[Stored items from a collection]

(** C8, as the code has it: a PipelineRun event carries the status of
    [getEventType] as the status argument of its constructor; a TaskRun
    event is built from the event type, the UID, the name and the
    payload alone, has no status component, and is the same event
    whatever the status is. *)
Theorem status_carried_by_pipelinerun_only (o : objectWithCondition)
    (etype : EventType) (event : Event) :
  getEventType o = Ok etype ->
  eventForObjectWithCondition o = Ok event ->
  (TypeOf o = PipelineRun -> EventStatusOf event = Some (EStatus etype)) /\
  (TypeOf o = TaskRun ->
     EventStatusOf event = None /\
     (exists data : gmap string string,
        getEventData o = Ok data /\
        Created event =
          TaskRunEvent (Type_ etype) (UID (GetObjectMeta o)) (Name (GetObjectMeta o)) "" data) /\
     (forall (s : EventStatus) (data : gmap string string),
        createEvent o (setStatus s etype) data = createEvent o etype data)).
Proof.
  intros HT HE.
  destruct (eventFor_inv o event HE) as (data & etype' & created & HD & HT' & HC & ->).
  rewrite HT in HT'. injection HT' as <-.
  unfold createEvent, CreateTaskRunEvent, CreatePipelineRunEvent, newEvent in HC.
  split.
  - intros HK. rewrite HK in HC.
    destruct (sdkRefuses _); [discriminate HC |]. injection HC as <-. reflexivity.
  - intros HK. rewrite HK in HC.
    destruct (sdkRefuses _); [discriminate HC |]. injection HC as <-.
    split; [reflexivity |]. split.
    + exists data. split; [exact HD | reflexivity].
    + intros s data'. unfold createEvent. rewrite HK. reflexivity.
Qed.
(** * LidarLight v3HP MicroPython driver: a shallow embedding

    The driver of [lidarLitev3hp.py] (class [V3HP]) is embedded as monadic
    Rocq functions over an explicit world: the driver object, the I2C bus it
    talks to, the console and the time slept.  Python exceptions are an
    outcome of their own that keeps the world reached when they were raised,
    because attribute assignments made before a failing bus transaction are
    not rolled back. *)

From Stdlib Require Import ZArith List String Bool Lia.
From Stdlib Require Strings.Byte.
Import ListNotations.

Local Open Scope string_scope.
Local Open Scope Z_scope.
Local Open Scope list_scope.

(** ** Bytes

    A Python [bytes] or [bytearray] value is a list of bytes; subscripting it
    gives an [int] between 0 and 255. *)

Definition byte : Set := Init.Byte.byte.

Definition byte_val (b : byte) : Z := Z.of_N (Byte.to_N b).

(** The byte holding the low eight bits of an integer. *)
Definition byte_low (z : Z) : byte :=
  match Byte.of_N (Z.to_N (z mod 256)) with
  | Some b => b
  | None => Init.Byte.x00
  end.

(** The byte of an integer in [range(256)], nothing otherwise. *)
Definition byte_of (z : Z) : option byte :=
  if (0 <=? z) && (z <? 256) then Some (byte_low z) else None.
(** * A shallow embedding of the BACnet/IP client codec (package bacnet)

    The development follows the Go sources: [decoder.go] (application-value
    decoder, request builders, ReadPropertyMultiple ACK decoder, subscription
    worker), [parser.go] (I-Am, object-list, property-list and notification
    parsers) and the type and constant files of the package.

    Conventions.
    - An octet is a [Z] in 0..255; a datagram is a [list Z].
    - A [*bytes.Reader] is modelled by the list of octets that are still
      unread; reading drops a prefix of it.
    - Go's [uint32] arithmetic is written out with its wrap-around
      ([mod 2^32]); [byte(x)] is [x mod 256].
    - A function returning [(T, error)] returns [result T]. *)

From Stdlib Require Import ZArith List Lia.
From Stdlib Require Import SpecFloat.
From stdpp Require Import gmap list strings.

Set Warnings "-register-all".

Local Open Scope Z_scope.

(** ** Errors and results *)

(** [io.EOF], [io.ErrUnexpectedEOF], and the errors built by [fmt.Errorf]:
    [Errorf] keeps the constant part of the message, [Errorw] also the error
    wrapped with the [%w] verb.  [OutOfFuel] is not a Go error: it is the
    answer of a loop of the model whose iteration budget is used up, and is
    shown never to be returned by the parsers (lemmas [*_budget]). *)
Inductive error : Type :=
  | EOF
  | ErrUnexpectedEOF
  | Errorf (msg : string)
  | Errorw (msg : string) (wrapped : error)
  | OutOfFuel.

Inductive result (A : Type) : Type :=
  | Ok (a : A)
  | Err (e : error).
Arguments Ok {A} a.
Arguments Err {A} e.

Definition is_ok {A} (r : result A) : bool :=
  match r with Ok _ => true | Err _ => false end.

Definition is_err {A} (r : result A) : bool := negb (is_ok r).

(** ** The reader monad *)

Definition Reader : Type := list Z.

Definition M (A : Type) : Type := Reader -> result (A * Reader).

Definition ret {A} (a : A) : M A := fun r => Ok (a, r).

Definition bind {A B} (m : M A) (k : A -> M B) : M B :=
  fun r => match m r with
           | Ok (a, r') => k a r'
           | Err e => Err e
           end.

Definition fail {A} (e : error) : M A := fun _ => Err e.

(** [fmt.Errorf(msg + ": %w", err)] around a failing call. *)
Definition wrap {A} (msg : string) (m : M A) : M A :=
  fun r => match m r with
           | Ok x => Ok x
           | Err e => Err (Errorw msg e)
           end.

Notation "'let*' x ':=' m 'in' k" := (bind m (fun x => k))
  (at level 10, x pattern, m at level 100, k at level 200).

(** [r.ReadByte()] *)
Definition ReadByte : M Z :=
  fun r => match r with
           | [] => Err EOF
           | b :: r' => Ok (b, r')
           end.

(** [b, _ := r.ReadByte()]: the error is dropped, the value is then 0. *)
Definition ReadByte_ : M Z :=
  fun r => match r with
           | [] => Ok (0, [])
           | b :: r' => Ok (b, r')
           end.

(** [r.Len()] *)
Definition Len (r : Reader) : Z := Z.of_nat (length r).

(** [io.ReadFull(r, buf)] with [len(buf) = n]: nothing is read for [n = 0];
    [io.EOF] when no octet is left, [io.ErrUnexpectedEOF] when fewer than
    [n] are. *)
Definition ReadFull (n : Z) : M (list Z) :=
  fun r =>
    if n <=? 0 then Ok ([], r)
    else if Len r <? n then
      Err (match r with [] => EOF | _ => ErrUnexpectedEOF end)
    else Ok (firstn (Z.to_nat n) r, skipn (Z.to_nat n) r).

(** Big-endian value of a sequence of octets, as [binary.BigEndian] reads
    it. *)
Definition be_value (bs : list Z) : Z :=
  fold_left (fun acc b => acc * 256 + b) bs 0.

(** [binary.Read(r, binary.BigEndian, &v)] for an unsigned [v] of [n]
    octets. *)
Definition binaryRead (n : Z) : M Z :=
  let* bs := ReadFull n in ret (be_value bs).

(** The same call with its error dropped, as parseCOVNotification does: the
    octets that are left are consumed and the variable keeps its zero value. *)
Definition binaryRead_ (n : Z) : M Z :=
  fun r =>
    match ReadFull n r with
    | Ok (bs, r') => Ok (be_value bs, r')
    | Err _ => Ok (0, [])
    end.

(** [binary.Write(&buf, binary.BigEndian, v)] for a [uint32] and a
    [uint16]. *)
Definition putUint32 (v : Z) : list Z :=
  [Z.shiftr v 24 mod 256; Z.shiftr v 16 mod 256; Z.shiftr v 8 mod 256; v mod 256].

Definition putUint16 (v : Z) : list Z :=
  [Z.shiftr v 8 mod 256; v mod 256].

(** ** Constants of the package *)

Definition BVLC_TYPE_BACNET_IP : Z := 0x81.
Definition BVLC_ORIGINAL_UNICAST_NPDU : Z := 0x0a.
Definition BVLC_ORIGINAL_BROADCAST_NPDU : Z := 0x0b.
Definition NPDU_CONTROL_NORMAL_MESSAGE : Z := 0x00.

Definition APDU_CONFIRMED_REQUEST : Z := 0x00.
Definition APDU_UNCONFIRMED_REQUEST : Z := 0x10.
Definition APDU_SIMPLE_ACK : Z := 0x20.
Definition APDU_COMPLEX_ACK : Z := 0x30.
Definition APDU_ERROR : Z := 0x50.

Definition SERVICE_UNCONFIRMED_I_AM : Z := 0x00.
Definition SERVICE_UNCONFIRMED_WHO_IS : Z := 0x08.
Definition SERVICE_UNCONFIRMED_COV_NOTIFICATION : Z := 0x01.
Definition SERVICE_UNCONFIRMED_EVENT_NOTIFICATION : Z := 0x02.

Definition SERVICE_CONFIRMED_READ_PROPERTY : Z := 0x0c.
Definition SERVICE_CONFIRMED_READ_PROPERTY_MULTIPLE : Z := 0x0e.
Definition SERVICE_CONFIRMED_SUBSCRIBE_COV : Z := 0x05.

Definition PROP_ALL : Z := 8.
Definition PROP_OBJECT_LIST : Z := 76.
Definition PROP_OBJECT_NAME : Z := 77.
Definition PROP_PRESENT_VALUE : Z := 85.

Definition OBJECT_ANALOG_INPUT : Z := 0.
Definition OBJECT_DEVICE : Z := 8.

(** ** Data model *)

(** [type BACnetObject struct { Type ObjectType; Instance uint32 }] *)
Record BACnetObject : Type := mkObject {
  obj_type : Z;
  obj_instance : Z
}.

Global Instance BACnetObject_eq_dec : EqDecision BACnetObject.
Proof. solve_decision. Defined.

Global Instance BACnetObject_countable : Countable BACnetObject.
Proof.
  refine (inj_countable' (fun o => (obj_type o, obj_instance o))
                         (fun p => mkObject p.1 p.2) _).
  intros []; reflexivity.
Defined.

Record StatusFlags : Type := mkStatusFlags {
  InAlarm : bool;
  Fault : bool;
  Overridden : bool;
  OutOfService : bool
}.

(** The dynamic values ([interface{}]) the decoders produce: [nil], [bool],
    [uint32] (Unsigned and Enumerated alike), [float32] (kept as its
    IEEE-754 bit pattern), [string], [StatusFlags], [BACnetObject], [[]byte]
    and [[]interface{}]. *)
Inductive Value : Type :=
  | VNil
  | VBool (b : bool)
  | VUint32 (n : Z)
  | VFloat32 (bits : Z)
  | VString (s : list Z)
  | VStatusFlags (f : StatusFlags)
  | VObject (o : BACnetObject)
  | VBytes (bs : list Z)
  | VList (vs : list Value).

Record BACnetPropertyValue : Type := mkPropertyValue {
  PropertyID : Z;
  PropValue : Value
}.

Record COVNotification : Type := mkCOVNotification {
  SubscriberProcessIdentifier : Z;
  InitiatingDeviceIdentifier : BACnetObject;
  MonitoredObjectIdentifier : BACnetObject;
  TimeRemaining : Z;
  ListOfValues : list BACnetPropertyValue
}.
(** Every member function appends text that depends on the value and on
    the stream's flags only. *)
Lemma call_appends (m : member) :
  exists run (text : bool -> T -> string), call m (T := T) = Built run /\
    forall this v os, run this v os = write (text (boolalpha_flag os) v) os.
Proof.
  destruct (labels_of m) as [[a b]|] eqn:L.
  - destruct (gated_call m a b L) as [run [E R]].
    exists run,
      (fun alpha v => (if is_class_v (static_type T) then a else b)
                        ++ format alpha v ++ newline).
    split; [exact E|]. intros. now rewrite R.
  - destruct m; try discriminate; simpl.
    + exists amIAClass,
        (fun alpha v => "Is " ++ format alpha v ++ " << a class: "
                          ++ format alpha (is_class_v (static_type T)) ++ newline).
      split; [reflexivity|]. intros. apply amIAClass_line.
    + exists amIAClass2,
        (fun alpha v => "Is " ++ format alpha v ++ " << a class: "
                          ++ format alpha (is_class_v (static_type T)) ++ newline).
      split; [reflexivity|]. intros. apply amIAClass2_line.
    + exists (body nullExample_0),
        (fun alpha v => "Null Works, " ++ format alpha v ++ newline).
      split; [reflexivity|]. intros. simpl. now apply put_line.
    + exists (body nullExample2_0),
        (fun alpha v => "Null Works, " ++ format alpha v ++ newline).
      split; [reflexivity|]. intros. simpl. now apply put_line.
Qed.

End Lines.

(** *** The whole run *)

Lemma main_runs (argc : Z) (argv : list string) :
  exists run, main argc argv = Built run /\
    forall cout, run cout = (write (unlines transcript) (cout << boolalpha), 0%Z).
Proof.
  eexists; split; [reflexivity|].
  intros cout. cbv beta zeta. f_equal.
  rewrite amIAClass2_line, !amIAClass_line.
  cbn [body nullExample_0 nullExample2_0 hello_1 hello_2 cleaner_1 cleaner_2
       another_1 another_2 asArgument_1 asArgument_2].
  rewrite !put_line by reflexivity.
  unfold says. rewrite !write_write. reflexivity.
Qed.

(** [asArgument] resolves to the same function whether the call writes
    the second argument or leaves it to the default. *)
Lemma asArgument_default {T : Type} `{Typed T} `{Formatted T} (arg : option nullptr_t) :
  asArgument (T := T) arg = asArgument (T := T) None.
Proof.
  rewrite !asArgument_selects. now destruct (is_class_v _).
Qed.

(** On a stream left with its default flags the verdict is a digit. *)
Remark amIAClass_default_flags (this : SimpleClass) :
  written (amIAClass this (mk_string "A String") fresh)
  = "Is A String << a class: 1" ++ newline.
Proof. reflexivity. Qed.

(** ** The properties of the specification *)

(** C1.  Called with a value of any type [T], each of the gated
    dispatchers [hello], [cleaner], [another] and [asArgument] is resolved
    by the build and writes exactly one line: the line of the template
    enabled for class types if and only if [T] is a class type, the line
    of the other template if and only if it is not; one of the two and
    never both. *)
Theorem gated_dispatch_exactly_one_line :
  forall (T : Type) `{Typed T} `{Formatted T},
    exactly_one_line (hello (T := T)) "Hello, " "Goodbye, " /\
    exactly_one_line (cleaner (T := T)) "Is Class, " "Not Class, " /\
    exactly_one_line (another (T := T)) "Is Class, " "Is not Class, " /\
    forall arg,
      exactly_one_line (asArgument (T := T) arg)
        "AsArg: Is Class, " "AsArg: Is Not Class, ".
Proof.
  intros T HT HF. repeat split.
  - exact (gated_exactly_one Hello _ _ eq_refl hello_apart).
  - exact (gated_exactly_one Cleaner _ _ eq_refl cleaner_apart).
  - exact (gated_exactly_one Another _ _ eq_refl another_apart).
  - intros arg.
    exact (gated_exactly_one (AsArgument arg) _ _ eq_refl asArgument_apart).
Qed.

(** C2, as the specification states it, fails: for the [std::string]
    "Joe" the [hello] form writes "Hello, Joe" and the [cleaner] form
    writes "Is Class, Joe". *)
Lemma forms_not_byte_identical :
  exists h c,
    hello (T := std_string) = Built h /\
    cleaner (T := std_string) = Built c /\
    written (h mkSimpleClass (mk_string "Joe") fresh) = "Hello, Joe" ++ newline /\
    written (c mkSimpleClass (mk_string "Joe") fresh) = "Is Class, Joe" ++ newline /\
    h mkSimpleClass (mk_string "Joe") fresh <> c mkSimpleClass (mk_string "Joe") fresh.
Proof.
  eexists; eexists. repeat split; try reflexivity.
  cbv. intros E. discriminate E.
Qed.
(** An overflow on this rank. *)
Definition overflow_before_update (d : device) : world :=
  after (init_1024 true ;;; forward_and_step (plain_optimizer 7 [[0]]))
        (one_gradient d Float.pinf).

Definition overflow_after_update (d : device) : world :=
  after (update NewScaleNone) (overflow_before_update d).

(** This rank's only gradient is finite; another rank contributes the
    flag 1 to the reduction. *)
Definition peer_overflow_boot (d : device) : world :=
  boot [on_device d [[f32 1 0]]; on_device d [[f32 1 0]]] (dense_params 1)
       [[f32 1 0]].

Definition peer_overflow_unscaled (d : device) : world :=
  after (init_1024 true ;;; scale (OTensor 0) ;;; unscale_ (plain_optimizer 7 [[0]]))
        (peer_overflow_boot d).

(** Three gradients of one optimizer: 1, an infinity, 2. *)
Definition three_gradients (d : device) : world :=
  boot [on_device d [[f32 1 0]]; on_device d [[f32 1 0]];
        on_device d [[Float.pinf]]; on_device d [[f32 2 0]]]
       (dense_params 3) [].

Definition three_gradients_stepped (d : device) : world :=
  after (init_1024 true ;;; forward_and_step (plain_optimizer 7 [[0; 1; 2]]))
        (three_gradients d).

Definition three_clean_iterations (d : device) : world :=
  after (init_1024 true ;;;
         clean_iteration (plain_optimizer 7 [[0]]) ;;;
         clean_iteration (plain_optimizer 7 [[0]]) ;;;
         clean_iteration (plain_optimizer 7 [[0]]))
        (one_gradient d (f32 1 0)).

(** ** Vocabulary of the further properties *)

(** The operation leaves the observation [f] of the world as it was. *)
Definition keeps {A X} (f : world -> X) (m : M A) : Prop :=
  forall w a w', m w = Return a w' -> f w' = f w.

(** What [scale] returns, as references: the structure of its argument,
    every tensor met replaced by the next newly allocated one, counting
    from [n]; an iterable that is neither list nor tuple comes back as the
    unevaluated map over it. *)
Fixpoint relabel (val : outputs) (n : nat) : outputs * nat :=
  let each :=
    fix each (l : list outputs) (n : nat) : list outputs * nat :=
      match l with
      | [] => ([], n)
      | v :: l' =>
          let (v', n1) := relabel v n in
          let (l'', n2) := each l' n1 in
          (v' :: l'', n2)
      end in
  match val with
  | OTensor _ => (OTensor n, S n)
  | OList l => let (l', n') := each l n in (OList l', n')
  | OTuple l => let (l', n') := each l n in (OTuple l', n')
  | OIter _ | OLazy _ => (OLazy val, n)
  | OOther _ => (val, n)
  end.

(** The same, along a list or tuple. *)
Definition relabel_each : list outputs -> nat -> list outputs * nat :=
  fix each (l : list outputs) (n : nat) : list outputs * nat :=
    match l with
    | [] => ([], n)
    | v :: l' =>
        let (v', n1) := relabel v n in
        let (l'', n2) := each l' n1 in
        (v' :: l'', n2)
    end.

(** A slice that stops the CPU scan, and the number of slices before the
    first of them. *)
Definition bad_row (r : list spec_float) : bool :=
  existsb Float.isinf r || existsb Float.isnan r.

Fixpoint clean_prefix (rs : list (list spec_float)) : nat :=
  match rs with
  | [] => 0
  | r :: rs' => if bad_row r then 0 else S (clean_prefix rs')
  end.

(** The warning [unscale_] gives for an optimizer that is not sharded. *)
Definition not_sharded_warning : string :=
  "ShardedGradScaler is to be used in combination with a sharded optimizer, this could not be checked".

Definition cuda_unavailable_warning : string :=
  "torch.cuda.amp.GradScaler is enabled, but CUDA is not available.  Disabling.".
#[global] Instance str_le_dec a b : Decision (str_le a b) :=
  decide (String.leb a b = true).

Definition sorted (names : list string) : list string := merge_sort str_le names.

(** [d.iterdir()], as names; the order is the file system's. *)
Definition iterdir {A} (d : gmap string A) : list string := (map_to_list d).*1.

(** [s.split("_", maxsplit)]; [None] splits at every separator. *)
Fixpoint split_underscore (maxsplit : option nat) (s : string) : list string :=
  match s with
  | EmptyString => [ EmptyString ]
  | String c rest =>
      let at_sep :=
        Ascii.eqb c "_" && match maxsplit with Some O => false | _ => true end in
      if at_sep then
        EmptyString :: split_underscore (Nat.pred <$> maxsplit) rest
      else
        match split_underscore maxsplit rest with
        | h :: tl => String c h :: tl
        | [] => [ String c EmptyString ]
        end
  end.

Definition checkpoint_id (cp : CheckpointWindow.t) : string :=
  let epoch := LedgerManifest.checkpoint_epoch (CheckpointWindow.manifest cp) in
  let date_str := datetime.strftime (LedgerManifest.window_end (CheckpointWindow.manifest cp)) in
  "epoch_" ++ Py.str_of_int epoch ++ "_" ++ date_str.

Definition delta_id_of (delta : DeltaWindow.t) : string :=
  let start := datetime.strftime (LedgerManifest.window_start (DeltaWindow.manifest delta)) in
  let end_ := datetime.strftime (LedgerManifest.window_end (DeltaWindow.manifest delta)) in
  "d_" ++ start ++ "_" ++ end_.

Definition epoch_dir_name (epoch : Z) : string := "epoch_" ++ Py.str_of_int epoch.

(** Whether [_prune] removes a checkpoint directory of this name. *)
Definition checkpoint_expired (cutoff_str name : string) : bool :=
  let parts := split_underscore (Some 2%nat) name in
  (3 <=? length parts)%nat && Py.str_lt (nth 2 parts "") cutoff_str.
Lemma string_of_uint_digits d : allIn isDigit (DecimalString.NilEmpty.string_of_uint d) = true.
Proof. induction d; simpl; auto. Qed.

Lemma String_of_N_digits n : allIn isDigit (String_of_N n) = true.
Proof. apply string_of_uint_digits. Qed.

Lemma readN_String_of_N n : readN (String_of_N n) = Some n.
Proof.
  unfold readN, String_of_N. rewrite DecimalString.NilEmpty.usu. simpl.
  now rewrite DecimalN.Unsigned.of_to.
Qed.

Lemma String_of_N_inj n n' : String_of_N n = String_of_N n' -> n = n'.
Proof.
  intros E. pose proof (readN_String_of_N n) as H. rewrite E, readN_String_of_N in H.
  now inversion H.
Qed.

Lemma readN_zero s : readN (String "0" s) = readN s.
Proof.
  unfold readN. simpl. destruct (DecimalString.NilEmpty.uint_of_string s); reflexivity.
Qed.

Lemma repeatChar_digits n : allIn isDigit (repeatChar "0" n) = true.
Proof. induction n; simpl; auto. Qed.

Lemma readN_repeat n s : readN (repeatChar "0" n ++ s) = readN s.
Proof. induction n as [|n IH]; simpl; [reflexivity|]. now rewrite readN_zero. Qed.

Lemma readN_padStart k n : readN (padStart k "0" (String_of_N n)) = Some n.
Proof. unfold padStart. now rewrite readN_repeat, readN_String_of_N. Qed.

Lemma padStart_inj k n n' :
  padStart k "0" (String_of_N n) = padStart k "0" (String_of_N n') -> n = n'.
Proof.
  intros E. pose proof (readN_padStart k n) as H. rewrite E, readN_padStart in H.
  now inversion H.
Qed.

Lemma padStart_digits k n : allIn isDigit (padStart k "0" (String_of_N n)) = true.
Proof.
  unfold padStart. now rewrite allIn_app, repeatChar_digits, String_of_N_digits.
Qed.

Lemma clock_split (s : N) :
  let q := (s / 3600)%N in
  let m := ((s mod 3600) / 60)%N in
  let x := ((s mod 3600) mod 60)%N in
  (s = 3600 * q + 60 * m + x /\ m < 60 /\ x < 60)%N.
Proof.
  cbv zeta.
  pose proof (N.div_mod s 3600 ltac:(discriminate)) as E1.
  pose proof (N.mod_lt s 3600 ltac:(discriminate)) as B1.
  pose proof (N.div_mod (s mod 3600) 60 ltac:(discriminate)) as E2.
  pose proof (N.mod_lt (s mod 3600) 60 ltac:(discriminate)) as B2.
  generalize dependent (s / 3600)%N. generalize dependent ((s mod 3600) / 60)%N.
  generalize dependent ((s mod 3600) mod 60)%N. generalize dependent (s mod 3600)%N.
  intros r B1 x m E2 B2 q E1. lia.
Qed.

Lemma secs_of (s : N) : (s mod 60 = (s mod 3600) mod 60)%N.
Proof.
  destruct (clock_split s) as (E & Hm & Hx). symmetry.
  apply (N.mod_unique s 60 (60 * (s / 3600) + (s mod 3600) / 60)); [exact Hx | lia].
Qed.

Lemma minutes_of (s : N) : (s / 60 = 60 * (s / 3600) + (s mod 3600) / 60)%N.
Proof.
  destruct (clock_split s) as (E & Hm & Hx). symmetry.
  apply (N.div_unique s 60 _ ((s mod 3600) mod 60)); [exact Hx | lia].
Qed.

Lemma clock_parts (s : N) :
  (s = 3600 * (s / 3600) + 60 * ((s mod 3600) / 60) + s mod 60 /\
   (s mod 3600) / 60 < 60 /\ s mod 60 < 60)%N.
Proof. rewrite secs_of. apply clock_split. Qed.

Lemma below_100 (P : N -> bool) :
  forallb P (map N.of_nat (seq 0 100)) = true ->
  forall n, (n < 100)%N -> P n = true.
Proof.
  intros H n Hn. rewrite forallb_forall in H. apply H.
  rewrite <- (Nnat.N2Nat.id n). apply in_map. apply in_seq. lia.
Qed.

WHAT THE TASK REQUIRES: Beginning with the opening line above, retype the records exactly through the line with "Rocq functions over", both ends included.

YOUR RESPONSE:
(** C8, as the code has it: a PipelineRun event carries the status of
    [getEventType] as the status argument of its constructor; a TaskRun
    event is built from the event type, the UID, the name and the
    payload alone, has no status component, and is the same event
    whatever the status is. *)
Theorem status_carried_by_pipelinerun_only (o : objectWithCondition)
    (etype : EventType) (event : Event) :
  getEventType o = Ok etype ->
  eventForObjectWithCondition o = Ok event ->
  (TypeOf o = PipelineRun -> EventStatusOf event = Some (EStatus etype)) /\
  (TypeOf o = TaskRun ->
     EventStatusOf event = None /\
     (exists data : gmap string string,
        getEventData o = Ok data /\
        Created event =
          TaskRunEvent (Type_ etype) (UID (GetObjectMeta o)) (Name (GetObjectMeta o)) "" data) /\
     (forall (s : EventStatus) (data : gmap string string),
        createEvent o (setStatus s etype) data = createEvent o etype data)).
Proof.
  intros HT HE.
  destruct (eventFor_inv o event HE) as (data & etype' & created & HD & HT' & HC & ->).
  rewrite HT in HT'. injection HT' as <-.
  unfold createEvent, CreateTaskRunEvent, CreatePipelineRunEvent, newEvent in HC.
  split.
  - intros HK. rewrite HK in HC.
    destruct (sdkRefuses _); [discriminate HC |]. injection HC as <-. reflexivity.
  - intros HK. rewrite HK in HC.
    destruct (sdkRefuses _); [discriminate HC |]. injection HC as <-.
    split; [reflexivity |]. split.
    + exists data. split; [exact HD | reflexivity].
    + intros s data'. unfold createEvent. rewrite HK. reflexivity.
Qed.
(** * LidarLight v3HP MicroPython driver: a shallow embedding

    The driver of [lidarLitev3hp.py] (class [V3HP]) is embedded as monadic
    Rocq functions over an explicit world: the driver object, the I2C bus it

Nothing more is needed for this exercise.